O documento identifica os principais megatendências que estão a remodelar o mundo: a aceleração das alterações climáticas, o aumento dos conflitos de segurança e a concorrência global que está a redefinir as dinâmicas económicas e sociais. Neste contexto, a Europa deve abordar questões fundamentais como autonomia estratégica, a competitividade e a proteção de seus valores democráticos.
Consciente de que os desafios futuros são cada vez mais complexos, o relatório volta a previsão estratégica em uma ferramenta permanente para a formulação de políticas. A partir de 2026, os relatórios anuais não apenas analisarão tendências, mas também simularão cenários futuros para antecipar seus efeitos no continente e moldar as políticas da UE em conformidade.

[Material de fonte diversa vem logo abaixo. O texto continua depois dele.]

Definition round : nat := 2 * n + 17.

Definition wake_rank (u : wake) : nat :=
  match u with
  | ULoad _ => n + 6 + round | UTake _ => n + 5 + round | UScan j => (n - j) + 3 + round
  | UCount _ => 2 + round | UUnpark _ => 1 + round | UGiveUp => 1
  end.

(** A handle pays for the round that finds it, the wakes of its release and for what it does. *)
Fixpoint handle_rank (h : handle) : nat :=
  match h with
  | Handle _ ps =>
      (3 * n + 30 + round)
      + list_sum (map (fun kh => (n + 8 + round) + handle_rank (snd kh)) ps)
  end.

Definition push_rank (kh : kind * handle) : nat := (n + 8 + round) + handle_rank (snd kh).

Definition job_rank (k : job) : nat :=
  match k with
  | JStart h => 2 * n + 15 + sum_list_with push_rank (script h)
  | JMore ops => 2 * n + 14 + sum_list_with push_rank ops
  end.

Definition pc_rank (c : wpc) : nat :=
  match c with
  | Exited | Parked => 0
  | FinalSteal | StopRelease => 1
  | FinalRelease | ClearStopCount => 2
  | ClearStop => 3
  | Stopping2 => 4
  | FindSteal true j => 5 + (n - j)
  | FindInjector true => n + 6
  | FindLocal true => n + 7
  | SetCount => n + 8
  | SetFlag => n + 9
  | Stopping1 => n + 10
  | FindSteal false j => n + 11 + (n - j)
  | FindInjector false => 2 * n + 12
  | FindLocal false => 2 * n + 13
  | Stopping3 _ => 2 * n + 14
  | ClearParkCount => 2 * n + 15
  | ClearPark => 2 * n + 16
  | Running k => job_rank k
  | Waking u k => wake_rank u + job_rank k
  | Release h => n + 7 + round + job_rank (JStart h)
  | ClearFoundCount h | Absorb h => n + 8 + round + job_rank (JStart h)
  | ClearFound h => n + 9 + round + job_rank (JStart h)
  end.

Definition worker_rank (w : worker) : nat :=
  pc_rank (pc w) + (if token w then round else 0) + sum_list_with handle_rank (local w).

Definition extern_rank (e : epc) : nat :=
  match e with EPush k h => push_rank (k, h) | EWaking u => wake_rank u | EReturn => 0 end.

Definition stop_rank (x : stop) : nat :=
  match x with SNot => S (n * S round) | SUnpark i => (n - i) * S round end.

Definition sched_rank (s : sched) : nat :=
  sum_list_with worker_rank (workers s) + sum_list_with handle_rank (injector s)
  + sum_list_with extern_rank (externs s)
  + sum_list_with (fun kh => S (push_rank kh)) (todo s) + stop_rank (stopper s).

Lemma handle_rank_script h :
  handle_rank h = ((3 * n + 30 + round) + sum_list_with push_rank (script h)).
Proof.
  destruct h as [id ps]. simpl. f_equal. induction ps as [|kh ps IH]; simpl; [done|].
  unfold push_rank at 1. by rewrite IH.
Qed.

(** An access of a wake pays for itself and leaves the rest of the state alone. *)
Lemma wake_step_rank u s s' r :
  length (workers s) = n -> wake_step u s = (s', r) ->
  sum_list_with worker_rank (workers s') + match r with Some u => wake_rank u | None => 0 end
    < sum_list_with worker_rank (workers s) + wake_rank u
  /\ injector s' = injector s /\ externs s' = externs s /\ todo s' = todo s
  /\ stopper s' = stopper s /\ length (workers s') = n
  /\ forall i w, workers s !! i = Some w ->
       exists w', workers s' !! i = Some w' /\ pc w' = pc w.
Proof.
  intros Hn Hu. destruct u as [fo|[]|j|j|j|]; simpl in Hu.
  - destruct (_ =? _)%Z; simplify_eq/=; split_and!; eauto; lia.
  - simplify_eq/=. split_and!; eauto; lia.
  - destruct (_ =? _)%Z; simplify_eq/=; split_and!; eauto; lia.
  - destruct (workers s !! j) as [w|] eqn:Hj; [|simplify_eq/=; split_and!; eauto; lia].
    pose proof (lookup_lt_Some _ _ _ Hj). destruct (flag w) eqn:Hf; simplify_eq/=.
    + pose proof (sum_list_with_insert worker_rank _ _ _ (set_flag false w) Hj) as Hs.
      unfold worker_rank at 2 4 in Hs. simpl in Hs. rewrite length_insert.
      split_and!; [lia|done..|]. intros i v Hi. destruct (decide (i = j)) as [->|].
      * exists (set_flag false w). rewrite list_lookup_insert_eq by done. by simplify_eq.
      * exists v. by rewrite list_lookup_insert_ne.
    + split_and!; eauto; lia.
  - simplify_eq/=. split_and!; eauto; lia.
  - destruct (workers s !! j) as [w|] eqn:Hj; simplify_eq/=; [|split_and!; eauto; lia].
    pose proof (lookup_lt_Some _ _ _ Hj).
    pose proof (sum_list_with_insert worker_rank _ _ _ (set_token true w) Hj) as Hs.
    unfold worker_rank at 2 4 in Hs. simpl in Hs. rewrite length_insert.
    split_and!; [destruct (token w); lia|done..|]. intros i v Hi. destruct (decide (i = j)) as [->|].
    + exists (set_token true w). rewrite list_lookup_insert_eq by done. by simplify_eq.
    + exists v. by rewrite list_lookup_insert_ne.
  - simplify_eq/=. split_and!; eauto; lia.
Qed.
(* ===== verification/WorkersProps.v ===== *)
(** * No handle is forgotten by the workers

    The invariant of [Workers]: what [idle_count] and [speculation] count, which workers may
    still sleep, and who has yet to look at the injector when a handle is in it; and the theorem
    that every handle given to the workers runs, once. *)

From stdpp Require Import base numbers list relations.
From Stdlib Require Import ZArith Lia.
From S2P Require Import Prelude Workers.

Open Scope Z_scope.

(** ** The numbers of the handles, wherever they are *)

Fixpoint ids (h : handle) : list nat :=
  match h with Handle id ps => id :: flat_map (fun kh => ids (snd kh)) ps end.
Definition ops_ids (ops : list (kind * handle)) : list nat := flat_map (fun kh => ids (snd kh)) ops.
Definition job_ids (k : job) : list nat :=
  match k with JStart h => ids h | JMore ops => ops_ids ops end.
Definition pc_ids (c : wpc) : list nat :=
  match c with
  | Release h | ClearFound h | ClearFoundCount h | Absorb h => ids h
  | Waking _ k | Running k => job_ids k
  | _ => []
  end.
Definition wids (w : worker) : list nat := pc_ids (pc w) ++ flat_map ids (local w).
Definition eids (e : epc) : list nat := match e with EPush _ h => ids h | _ => [] end.
Definition all_ids (s : sched) : list nat :=
  ops_ids (todo s) ++ flat_map eids (externs s) ++ flat_map ids (injector s)
  ++ flat_map wids (workers s) ++ ran s.

Lemma ids_script h : ids h = hid h :: ops_ids (script h).
Proof. by destruct h. Qed.

(** ** What a worker contributes *)

(** Between [set_idle] and the exchange that ends it. *)
Definition region (c : wpc) : bool :=
  match c with
  | SetCount | FindLocal true | FindInjector true | FindSteal true _ | ClearFound _ | Stopping2
  | FinalRelease | FinalSteal | ClearStop | Parked | ClearPark => true
  | _ => false
  end.

(** The tokens of [speculation] a call of a wake, a worker and another thread hold.  A worker whose
    flag somebody else cleared holds the one that was taken for it. *)
Definition wake_holds (u : wake) : nat := match u with UScan _ | UGiveUp => 1 | _ => 0 end.
Definition holds (w : worker) : nat :=
  (if spec w then 1 else 0) + (if region (pc w) && negb (flag w) then 1 else 0)
  + match pc w with Absorb _ | Stopping3 true => 1 | Waking u _ => wake_holds u | _ => 0 end.
Definition eholds (e : epc) : nat := match e with EWaking u => wake_holds u | _ => 0 end.

(** Flags that are or were set and still count in [idle_count], and flags not counted yet. *)
Definition wake_counts (u : wake) : nat := match u with UCount _ => 1 | _ => 0 end.
Definition counts (w : worker) : nat :=
  (if flag w then 1 else 0)
  + match pc w with
    | ClearFoundCount _ | ClearParkCount | ClearStopCount => 1
    | Waking u _ => wake_counts u
    | _ => 0
    end.
Definition ecounts (e : epc) : nat := match e with EWaking u => wake_counts u | _ => 0 end.
Definition uncounted (w : worker) : nat := match pc w with SetCount => 1 | _ => 0 end.

(** A worker that will not look at the injector again unless somebody claims it. *)
Definition asleep (w : worker) : bool :=
  flag w && negb (token w) &&
  match pc w with Parked => true | FindSteal true _ | Stopping2 => negb (spec w) | _ => false end.
Definition awake (w : worker) : bool := negb (asleep w).

(** A worker that was claimed and must be unparked, and the calls that will do it. *)
Definition claimed (w : worker) : bool :=
  negb (flag w) && region (pc w) && match pc w with ClearPark => false | _ => true end.
Definition wake_unparks (i : nat) (u : wake) : bool :=
  match u with UCount j | UUnpark j => bool_decide (i = j) | _ => false end.
Definition unparks (i : nat) (w : worker) : bool :=
  match pc w with Waking u _ => wake_unparks i u | _ => false end.
Definition eunparks (i : nat) (e : epc) : bool :=
  match e with EWaking u => wake_unparks i u | _ => false end.
Definition unparking (i : nat) (s : sched) : nat :=
  countb (unparks i) (workers s) + countb (eunparks i) (externs s).

(** A call that has put a handle into the injector and not yet looked at any worker, or is about
    to unpark one; and the worker such a call unparks exists. *)
Definition pending (e : epc) : bool :=
  match e with
  | EWaking (ULoad _ | UTake _ | UScan 0 | UCount _ | UUnpark _) => true
  | _ => false
  end.
Definition etarget (n : nat) (e : epc) : bool :=
  match e with EWaking (UCount j | UUnpark j) => (j <? n)%nat | _ => true end.

(** A worker that leaves without parking again once [stop_threads] has unparked it. *)
Definition leaving (w : worker) : bool :=
  token w || match pc w with ClearPark | ClearParkCount | Stopping3 _ | Exited => true | _ => false end.

(** What holds of each worker by itself: its flag is set only in its idle region, its deque is
    empty from the first scan on, [is_speculating] is what the place says, and it leaves only when
    told to. *)
Definition drained (c : wpc) : bool :=
  match c with
  | FindLocal false | Release _ | Waking _ _ | Running _ | ClearFound _ | ClearFoundCount _
  | Absorb _ => false
  | _ => true
  end.
Definition spec_ok (c : wpc) (b : bool) : bool :=
  match c with
  | Release _ | FinalRelease => b
  | Running _ | Waking _ _ | FinalSteal | Parked | ClearPark | ClearParkCount | Stopping3 _ => negb b
  | _ => true
  end.
Definition stops (c : wpc) : bool :=
  match c with ClearStop | ClearStopCount | StopRelease | Exited => true | _ => false end.
(* ===== verification/Handles.v ===== *)
(** * Handles and suspensions

    [PyGenHandle] and [PyGenThrower] with their context twins of [src/src/handles.rs];
    [PyGenSuspension], [Sentinel] and the registration and abortion of a [Waiter] of
    [src/src/events.rs]: how a generator that yields another one, or something to wait for, is left
    and taken up again.  A suspension remembers a generator and the suspension of its caller; it
    may be resumed, or given an exception, by whoever holds a reference to it, any number of times,
    and only the first counts.

    The generators themselves are the user's: [G] is the type of their states and [run] what they
    do when a value is sent to them or an exception thrown into them. *)

From stdpp Require Import base numbers list strings relations.
From Stdlib Require Import ZArith Lia.
From S2P Require Import Prelude Os.

(** What is sent: [PyIter_Send] of a handle, [throw] of a thrower. *)
Inductive msg := Send (v : pyobj) | Throw (e : exn).

(** What a generator yields: nothing, another generator, a waiter or something else. *)
Inductive yielded (G : Type) := YNone | YGen (g : G) | YWaiter (w : nat) | YOther.
Arguments YNone {G}.
Arguments YGen {G} g.
Arguments YWaiter {G} w.
Arguments YOther {G}.

Inductive outcome (G : Type) := Yielded (y : yielded G) (g : G) | Returned (v : pyobj) | Raised (e : exn).
Arguments Yielded {G} y g.
Arguments Returned {G} v.
Arguments Raised {G} e.

(** [PyGenSuspension].  Objects are known by their index: a generator, a suspension, a waiter.
    The target is the generator with its context, if the runtime uses contexts; the sentinel has
    its counter and the number of results. *)
Record suspension := mkSusp {
  s_parent : option nat; s_coro : nat; s_ctx : option nat; consumed : bool; is_checkpoint : bool;
  sentinel : option (nat * nat); s_checkpoint : option nat
}.

(** [Waiter]: the number of its events, and what [abort_pygen] and the checkpoints use. *)
Record waiter := mkWaiter {
  registered : bool; aborted : bool; nevents : nat; checkpoint_gen : option nat
}.

(** [PyGenHandle], [PyGenCtxHandle], [PyGenThrower] and [PyGenCtxThrower]. *)
Record handle := mkHandle { h_parent : option nat; h_coro : nat; h_ctx : option nat; h_msg : msg }.

(** Whether a suspension can still be resumed. *)
Definition live (s : suspension) : bool :=
  match sentinel s with Some (c, _) => negb (c =? 0) | None => negb (consumed s) end.

Definition set_consumed (s : suspension) : suspension :=
  mkSusp (s_parent s) (s_coro s) (s_ctx s) true (is_checkpoint s) (sentinel s) (s_checkpoint s).
Definition set_counter (c : nat) (s : suspension) : suspension :=
  mkSusp (s_parent s) (s_coro s) (s_ctx s) (consumed s) (is_checkpoint s)
    (match sentinel s with Some (_, n) => Some (c, n) | None => None end) (s_checkpoint s).
Definition set_registered (w : waiter) : waiter :=
  mkWaiter true (aborted w) (nevents w) (checkpoint_gen w).
Definition set_aborted (w : waiter) : waiter :=
  mkWaiter (registered w) true (nevents w) (checkpoint_gen w).
Definition set_checkpoint_gen (p : option nat) (w : waiter) : waiter :=
  mkWaiter (registered w) (aborted w) (nevents w) p.

(** [PyGenSuspension::from_gen]. *)
Definition from_gen (coro : nat) (ctx parent : option nat) (sen : option (nat * nat))
    (cp : option nat) : suspension :=
  mkSusp parent coro ctx false false sen cp.

(** [Waiter::build_sentinel]. *)
Definition build_sentinel (n : nat) : option (nat * nat) :=
  match n with 0 | 1 => None | _ => Some (n, n) end.

Section Machine.
Context {G : Type} (run : G -> msg -> outcome G).

(** The objects; [wakers] are the suspensions events and timers hold, [runq] the handles given to
    the workers. *)
Record machine := mkMachine {
  coros : list G; susps : list suspension; waiters : list waiter; wakers : list nat;
  runq : list handle
}.

Definition with_coros x m := mkMachine x (susps m) (waiters m) (wakers m) (runq m).
Definition with_susps x m := mkMachine (coros m) x (waiters m) (wakers m) (runq m).
Definition with_waiters x m := mkMachine (coros m) (susps m) x (wakers m) (runq m).
Definition with_wakers x m := mkMachine (coros m) (susps m) (waiters m) x (runq m).
Definition add_handle (h : handle) (m : machine) :=
  mkMachine (coros m) (susps m) (waiters m) (wakers m) (runq m ++ [h]).

Definition set_gen (w : nat) (p : option nat) (m : machine) : machine :=
  with_waiters (alter (set_checkpoint_gen p) w (waiters m)) m.

(** The checkpoint of a suspension that may not exist. *)
Definition checkpoint_of (m : machine) (p : option nat) : option nat :=
  match p with
  | Some sid => match susps m !! sid with Some s => s_checkpoint s | None => None end
  | None => None
  end.

(** [to_handle] and [to_throw_handle]. *)
Definition to_handle (s : suspension) (x : msg) (m : machine) : machine :=
  let m := match is_checkpoint s, s_checkpoint s with
           | true, Some w => set_gen w None m
           | _, _ => m
           end in
  add_handle (mkHandle (s_parent s) (s_coro s) (s_ctx s) x) m.

(** [PyGenSuspension::resume], with [Sentinel::decrement]. *)
Definition resume (sid : nat) (v : pyobj) (m : machine) : machine :=
  match susps m !! sid with
  | None => m
  | Some s =>
      match sentinel s with
      | Some (c, n) =>
          if c =? 0 then m
          else
            let m := with_susps (<[sid:=set_counter (c - 1) s]> (susps m)) m in
            if c =? 1 then to_handle s (Send (PList (replicate n PNone))) m else m
      | None =>
          if consumed s then m
          else to_handle s (Send v) (with_susps (<[sid:=set_consumed s]> (susps m)) m)
      end
  end.

(** [PyGenSuspension::error], with [Sentinel::consume]. *)
Definition error (sid : nat) (e : exn) (m : machine) : machine :=
  match susps m !! sid with
  | None => m
  | Some s =>
      match sentinel s with
      | Some (c, n) =>
          if c =? 0 then m
          else to_handle s (Throw e) (with_susps (<[sid:=set_counter 0 s]> (susps m)) m)
      | None =>
          if consumed s then m
          else to_handle s (Throw e) (with_susps (<[sid:=set_consumed s]> (susps m)) m)
      end
  end.

(** [PyGenSuspension::from_handle]: its effect on the checkpoint, and the suspension. *)
Definition from_handle (coro : nat) (ctx parent : option nat) (m : machine) : machine :=
  let m := match parent with
           | Some p =>
               match susps m !! p with
               | Some s => match is_checkpoint s, s_checkpoint s with
                           | true, Some w => set_gen w (Some p) m
                           | _, _ => m
                           end
               | None => m
               end
           | None => m
           end in
  with_susps (susps m ++ [from_gen coro ctx parent None (checkpoint_of m parent)]) m.

(** [PyGenSuspension::from_checkpoint]: the caller's suspension is replaced by a copy that belongs
    to the checkpoint; the original goes with its last reference. *)
Definition from_checkpoint (coro : nat) (ctx : option nat) (p : nat) (s : suspension) (w : nat)
    (m : machine) : machine :=
  let copy := mkSusp (s_parent s) (s_coro s) (s_ctx s) false true None (Some w) in
  with_susps (<[p:=set_consumed s]> (susps m)
              ++ [copy; mkSusp (Some (length (susps m))) coro ctx false false None None]) m.

(** [Waiter::register_pygen]; [None] where the code panics. *)
Definition register_pygen (w : nat) (coro : nat) (ctx parent : option nat) (m : machine)
    : option machine :=
  match waiters m !! w with
  | None => None
  | Some x =>
      if registered x then None
      else
        let m := with_waiters (<[w:=set_registered x]> (waiters m)) m in
        if nevents x =? 0 then
          match parent with
          | None => None
          | Some p =>
              match susps m !! p with
              | None => None
              | Some s =>
                  let m :=
                    match s_checkpoint s with
                    | None => from_checkpoint coro ctx p s w m
                    | Some c =>
                        let m := match waiters m !! c with
                                 | Some y => set_gen w (checkpoint_gen y) m
                                 | None => m
                                 end in
                        with_susps (susps m ++ [from_gen coro ctx parent None (Some c)]) m
                    end in
                  let sid := pred (length (susps m)) in
                  Some (if aborted x then error sid CancelledError m else resume sid PNone m)
              end
          end
        else
          let cp := checkpoint_of m parent in
          let sid := length (susps m) in
          let m := with_susps (susps m ++ [from_gen coro ctx parent (build_sentinel (nevents x)) cp]) m in
          let m := match cp with Some c => set_gen c (Some sid) m | None => m end in
          Some (with_wakers (wakers m ++ [sid]) m)
  end.

(** [PyGenHandle::call] and [PyGenThrower::run]: the [i]-th handle of the queue is run. *)
Definition call (i : nat) (m : machine) : option machine :=
  match runq m !! i with
  | None => None
  | Some h =>
      match coros m !! h_coro h with
      | None => None
      | Some g =>
          let m := mkMachine (coros m) (susps m) (waiters m) (wakers m) (delete i (runq m)) in
          match run g (h_msg h) with
          | Yielded y g' =>
              let m := with_coros (<[h_coro h:=g']> (coros m)) m in
              match y with
              | YNone =>
                  let x := match h_msg h with Send v => Send v | Throw _ => Send PNone end in
                  Some (add_handle (mkHandle (h_parent h) (h_coro h) (h_ctx h) x) m)
              | YGen g2 =>
                  let parent := length (susps m) in
                  let m := from_handle (h_coro h) (h_ctx h) (h_parent h) m in
                  Some (add_handle (mkHandle (Some parent) (length (coros m)) (h_ctx h) (Send PNone))
                          (with_coros (coros m ++ [g2]) m))
              | YWaiter w => register_pygen w (h_coro h) (h_ctx h) (h_parent h) m
              | YOther => None
              end
          | Returned v =>
              Some (match h_parent h with Some sid => resume sid v m | None => m end)
          | Raised e =>
              Some (match h_parent h with Some sid => error sid e m | None => m end)
          end
      end
  end.

(** [Waiter::abort_pygen]. *)
Definition abort_pygen (w : nat) (m : machine) : machine :=
  match waiters m !! w with
  | Some x =>
      if aborted x then m
      else
        let m := with_waiters (<[w:=set_aborted x]> (waiters m)) m in
        match checkpoint_gen x with Some sid => error sid CancelledError m | None => m end
  | None => m
  end.

(** What happens to the machine: a worker runs a handle, an event or a timer wakes a suspension
    it holds, a scope aborts a checkpoint, a coroutine is spawned, a waiter is made. *)
Inductive mstep (m : machine) : machine -> Prop :=
| MCall i m' : call i m = Some m' -> mstep m m'
| MWake sid v : sid ∈ wakers m -> mstep m (resume sid v m)
| MAbort w : mstep m (abort_pygen w m)
| MSpawn g ctx :
    mstep m (add_handle (mkHandle None (length (coros m)) ctx (Send PNone))
               (with_coros (coros m ++ [g]) m))
| MWaiter n : mstep m (with_waiters (waiters m ++ [mkWaiter false false n None]) m).
End Machine.
Arguments machine G : clear implicits.
Definition running : carrier :=
  mkCar (inl h) l (mkTask ((h_coro h, h_ctx h) :: map snd l) (Some (h_msg h))).

Hypothesis Hrel : related m (running :: rest).
Hypothesis Hline : line (susps m) (h_parent h) l.
Hypothesis Hrest : omap handle_of rest ≡ₚ delete i (runq m).
Hypothesis Hg : coros m !! h_coro h = Some g.

(** The machine while the generator runs, which becomes [gs]. *)
Definition left_queue (gs : list G) : machine G :=
  mkMachine gs (susps m) (waiters m) (wakers m) (delete i (runq m)).

Lemma line_nodup : NoDup (map fst l).
Proof using All.
  pose proof (rel_nodup _ _ Hrel) as Hn. simpl in Hn. by apply NoDup_app in Hn as (Hn & _ & _).
Qed.

(** It goes on by itself. *)
Lemma related_requeue gs x :
  related (add_handle (mkHandle (h_parent h) (h_coro h) (h_ctx h) x) (left_queue gs))
    ([mkCar (inl (mkHandle (h_parent h) (h_coro h) (h_ctx h) x)) l
        (mkTask ((h_coro h, h_ctx h) :: map snd l) (Some x))] ++ rest).
Proof using All.
  eapply (related_replace m _ running rest _ []); try done.
  - apply agree_refl.
  - set_solver.
  - constructor; [|done].
    by apply (carries_run (susps m) (mkHandle (h_parent h) (h_coro h) (h_ctx h) x)).
  - simpl. rewrite Hrest. solve_Permutation.
  - simpl. rewrite app_nil_r. apply line_nodup.
  - simpl. rewrite app_nil_r. by left.
  - simpl. rewrite app_nil_r. by right.
  - by left.
  - intros w x0 sid Hw Hx. left. by exists w, x0.
Qed.

(** Its outcome goes to its caller. *)
Lemma related_finish_gone : l = [] -> related (left_queue (coros m)) ([] ++ rest).
Proof using All.
  intros Hnil. eapply (related_replace m _ running rest [] []); try done.
  - apply agree_refl.
  - set_solver.
  - simpl. constructor.
  - simpl. set_solver.
  - unfold own. simpl. rewrite Hnil. set_solver.
  - by left.
  - intros w x0 sid Hw Hx. left. by exists w, x0.
Qed.

Lemma related_finish p f l' s s' x :
  l = (p, f) :: l' -> susps m !! p = Some s -> live s = true -> live s' = false ->
  line (susps m) (s_parent s) l' ->
  related (to_handle s x (with_susps (<[p:=s']> (susps m)) (left_queue (coros m))))
    ([goes_on s l' x] ++ rest).
Proof using All.
  intros Hcons Hp Hlive Hdead Hl'.
  eapply (related_deliver m (with_susps (<[p:=s']> (susps m)) (left_queue (coros m))) running
            rest [] p s s' l' x); try done.
  unfold own. simpl. by rewrite Hcons.
Qed.
End Call.

(** A caller is resumed or given an exception: at most once. *)
Definition hand_to (sid : nat) (x : msg) (m : machine G) : machine G :=
  match x with Send v => resume sid v m | Throw e => error sid e m end.

Lemma hand_to_dead sid x m s : susps m !! sid = Some s -> live s = false -> hand_to sid x m = m.
Proof.
  intros Hs Hd. unfold live in Hd.
  destruct x; simpl; unfold resume, error; rewrite Hs; destruct (sentinel s) as [[c n]|];
    apply negb_false_iff in Hd; by rewrite Hd.
Qed.

Lemma hand_to_live sid x m s :
  susps m !! sid = Some s -> live s = true -> sentinel s = None ->
  hand_to sid x m = to_handle s x (with_susps (<[sid:=set_consumed s]> (susps m)) m).
Proof.
  intros Hs Hl Hsen. unfold live in Hl. rewrite Hsen in Hl. apply negb_true_iff in Hl.
  destruct x; simpl; unfold resume, error; by rewrite Hs, Hsen, Hl.
Qed.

Para reforçar a resiliência europeia, o relatório propõe oito áreas prioritárias de ação:
-
Visão global: Posicionar a UE como um parceiro confiável e estável no cenário internacional.
-
Segurança: Melhore a segurança interna e externa com uma abordagem tecnológica.
-
Tecnologia e pesquisa: Aproveitando seu potencial de prosperidade e defesa de valores.
-
Resiliência econômica: Fortalecer a capacidade de absorver crises e manter o crescimento.
-
Bem estar social: Protegendo o modelo social europeu por meio do bem-estar sustentável.
-
Educação e habilidades: Preparando a força de trabalho para mudanças tecnológicas e sociais.
-
Democracia: Combata a desinformação e proteja a liberdade da mídia e a coesão social.
-
Demografia: Antecipe mudanças populacionais e promova a equidade intergeracional.
Estas ações conjuntas visam fornecer um quadro sólido para garantir que a Europa esteja preparada para as próximas décadas e possa aproveitar as oportunidades que surgirem. Este relatório, o primeiro do atual mandato da Comissão, é o resultado de um amplo processo de consulta com parceiros institucionais, agências e Estados-Membros da UE, reforçando a sua abordagem abrangente e colaborativa.